Steer Clear of "Investment Advisors" or "Financial Planners" who also sell you investments
The only thing a financial planner or investment advisor should do is advise you where to put your money. Avoid any of these guys who ALSO want to sell you investments themselves! Why? Because inevitably they are going to sell you investment that make THEM money - not you!!! And they will be motivated to "churn" your investments so that THEY can continue to make money.
Investment advisors pocket upwards of 8% commissions when they convince their clients to invest in crappy investments like annuities, limited partnerships, collectables (like stamps) and other odd investments. This is a CONFLICT OF INTEREST! Instead of advising you to go to your brokerage firm to buy normal investments like stocks, bonds and mutual funds (that they make no commission off of) they want to fatten up THEIR own bank account - not yours! Investment advisors often may never even disclose to you that they have a large vested interest in selling you a particular investment. Also beware of investment advisors that direct you to buy from specific people or companies. The investment advisor may be making a kick back.

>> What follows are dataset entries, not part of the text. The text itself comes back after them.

(** A call of a map operation as the caller writes it: the operation and
    its argument tuple, defaulted arguments possibly left out. *)
Inductive MapCall :=
| call_add_entry_listener (include_value : Optional bool)
    (key predicate added_func removed_func updated_func evicted_func evict_all_func
     clear_all_func merged_func expired_func loaded_func : Optional PyVal)
| call_add_index (attributes index_type name bitmap_index_options : Optional PyVal)
| call_add_interceptor (interceptor : PyVal)
| call_aggregate (aggregator : PyVal) (predicate : Optional PyVal)
| call_clear
| call_contains_key (key : PyVal)
| call_contains_value (value : PyVal)
| call_delete (key : PyVal)
| call_entry_set (predicate : Optional PyVal)
| call_evict (key : PyVal)
| call_evict_all
| call_execute_on_entries (entry_processor : PyVal) (predicate : Optional PyVal)
| call_execute_on_key (key : PyVal) (entry_processor : Obj)
| call_execute_on_keys (keys entry_processor : PyVal)
| call_flush
| call_force_unlock (key : PyVal)
| call_get (key : PyVal)
| call_get_all (keys : PyVal)
| call_get_entry_view (key : PyVal)
| call_is_empty
| call_is_locked (key : PyVal)
| call_key_set (predicate : Optional PyVal)
| call_load_all (keys : Optional (option (list Obj))) (replace_existing_values : Optional bool)
| call_lock (key : PyVal) (lease_time : Optional PyVal)
| call_project (projection : PyVal) (predicate : Optional PyVal)
| call_put (key value : PyVal) (ttl max_idle : Optional PyVal)
| call_put_all (map : PyVal)
| call_put_if_absent (key value : PyVal) (ttl max_idle : Optional PyVal)
| call_put_transient (key value : PyVal) (ttl max_idle : Optional PyVal)
| call_remove (key : PyVal)
| call_remove_if_same (key value : PyVal)
| call_remove_entry_listener (registration_id : PyVal)
| call_remove_interceptor (registration_id : PyVal)
| call_replace (key value : PyVal)
| call_replace_if_same (key old_value new_value : PyVal)
| call_set (key value : PyVal) (ttl max_idle : Optional PyVal)
| call_set_ttl (key ttl : PyVal)
| call_size
| call_try_lock (key : PyVal) (lease_time timeout : Optional PyVal)
| call_try_put (key value : PyVal) (timeout : Optional PyVal)
| call_try_remove (key : PyVal) (timeout : Optional PyVal)
| call_unlock (key : PyVal)
| call_values (predicate : Optional PyVal).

Once they have you invested in these odd investments (like annuities and limited partnerships) they may attempt to FURTHER rip you off by convincing you to sell these odd investments and they buy into yet another annuity and / or limited partnership, thus pocketing even more commissions. This is called "churning" and is illegal (but very difficult to prove as fraud in court). Mindful of this, the crafty "investment advisor" may wait for an opportune "excuse" to cover his butt. Perhaps the annuity under performs the market by 5% over a period of time, or the annuity is downgraded by a ratings company. Now the advisor knows he has a viable defense if he ever winds up on the receiving end of a lawsuit. Feeling safe he then springs into action and advises his client to sell the investment and then buy another crap investment (often an annuity or limited partnership) that will bring him another hefty commission.
Sometimes these investment advisors also charge their clients 1% a year - that's 1% of their entire investment portfolio! Now stop for a minute and ask yourself how much would be a reasonable dollar amount to pay a professional investment advisor to evaluate your financial situation and give you an hour of advise? You really shouldn't pay someone more than what you would pay a lawyer for an hour of their time. Better yet if you invested in mutual funds you would effectively have expert "investment advisors" handling your share of those funds that you invested in!
The only real way to protect yourself is to avoid these people from the get go. Do you really need an investment advisor to hold your hand while you invest? Have you researched who this advisor is and what is their background? Do they have a college degree and in what? Are they reputable wall street people OR are they just people who you heard about via friends. What investment firm or firms have they worked for? Even if they've done this and done that, keep in mind that in one study a chimpanzee throwing darts at stock listings in a newspaper outperformed professional stock pickers. So how hard is it to pick a balanced diversification of mutual funds and perhaps a 5% investment in gold bullion? There are all kinds of newsletters out there like the Safe Money Report that cost only $100 a year. If your portfolio is worth $100,000 then that's like paying just .01%. So why even pay an investment advisor for a one hour visit?